Exercise details: Set down the records below in full, exactly as they read.

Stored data
(* ===== verification/Transport.v ===== *)
(** Transport data messages: [Transport] of [protocol/src/transport.rs]. *)

From S2P Require Export Crypto Replay.
From S2P Require Import Toy.

Inductive TransportError : Type :=
| InvalidPacket
| BufferTooSmall (required : nat)
| CounterExhausted.

#[global] Instance TransportError_eq_dec : EqDecision TransportError.
Proof. solve_decision. Defined.

Record Transport : Type := mkTransport {
  our_index : Z;
  peer_index : Z;
  recv_aead : bytes;
  send_aead : bytes;
  send_counter : Z;
}.

(** [Transport::new] *)
Definition transport_new (our peer : Z) (recv send : bytes) : Transport :=
  mkTransport our peer recv send 0.

(** [self.send_counter += 1] *)
Definition bump_counter (t : Transport) : Transport :=
  mkTransport (our_index t) (peer_index t) (recv_aead t) (send_aead t) (send_counter t + 1).

(** [Transport::rekey_due] *)
Definition rekey_due (t : Transport) : bool := (REKEY_AFTER_MESSAGES <=? send_counter t)%Z.

Section transport.
Context `{C : Crypto}.
#[local] Open Scope wg_scope.

(** [Transport::send]: the state is the session and the output buffer. *)
Definition send (payload : bytes) : M (Transport * bytes) TransportError nat :=
  let len := packet_len (length payload) in
  buf ← gets snd;
  fail_if (bool_decide (length buf < len)) (BufferTooSmall len);;
  t ← gets fst;
  fail_if (REJECT_AFTER_MESSAGES <=? send_counter t)%Z CounterExhausted;;
  let counter := send_counter t in
  modify (λ '(t, buf), (bump_counter t, buf));;
  on_snd (within 0 len (
    set_byte 0 (MessageType_as_u8 Data);;
    fill_range 1 4 x00;;
    copy_range DATA_RECEIVER.start DATA_RECEIVER.end_ (le32 (peer_index t));;
    copy_range DATA_COUNTER.start DATA_COUNTER.end_ (le64 counter);;
    copy_range DATA_PAYLOAD_OFFSET (DATA_PAYLOAD_OFFSET + length payload) payload;;
    within_from DATA_PAYLOAD_OFFSET (aead_seal (send_aead t) counter [])));;
  mret len.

Written response:
(* ===== verification/Transport.v ===== *)
(** Transport data messages: [Transport] of [protocol/src/transport.rs]. *)

From S2P Require Export Crypto Replay.
From S2P Require Import Toy.

Inductive TransportError : Type :=
| InvalidPacket
| BufferTooSmall (required : nat)
| CounterExhausted.

#[global] Instance TransportError_eq_dec : EqDecision TransportError.
Proof. solve_decision. Defined.

Record Transport : Type := mkTransport {
  our_index : Z;
  peer_index : Z;
  recv_aead : bytes;
  send_aead : bytes;
  send_counter : Z;
}.

(** [Transport::new] *)
Definition transport_new (our peer : Z) (recv send : bytes) : Transport :=
  mkTransport our peer recv send 0.

(** [self.send_counter += 1] *)
Definition bump_counter (t : Transport) : Transport :=
  mkTransport (our_index t) (peer_index t) (recv_aead t) (send_aead t) (send_counter t + 1).

(** [Transport::rekey_due] *)
Definition rekey_due (t : Transport) : bool := (REKEY_AFTER_MESSAGES <=? send_counter t)%Z.

Section transport.
Context `{C : Crypto}.
#[local] Open Scope wg_scope.

(** [Transport::send]: the state is the session and the output buffer. *)
Definition send (payload : bytes) : M (Transport * bytes) TransportError nat :=
  let len := packet_len (length payload) in
  buf ← gets snd;
  fail_if (bool_decide (length buf < len)) (BufferTooSmall len);;
  t ← gets fst;
  fail_if (REJECT_AFTER_MESSAGES <=? send_counter t)%Z CounterExhausted;;
  let counter := send_counter t in
  modify (λ '(t, buf), (bump_counter t, buf));;
  on_snd (within 0 len (
    set_byte 0 (MessageType_as_u8 Data);;
    fill_range 1 4 x00;;
    copy_range DATA_RECEIVER.start DATA_RECEIVER.end_ (le32 (peer_index t));;
    copy_range DATA_COUNTER.start DATA_COUNTER.end_ (le64 counter);;
    copy_range DATA_PAYLOAD_OFFSET (DATA_PAYLOAD_OFFSET + length payload) payload;;
    within_from DATA_PAYLOAD_OFFSET (aead_seal (send_aead t) counter [])));;
  mret len.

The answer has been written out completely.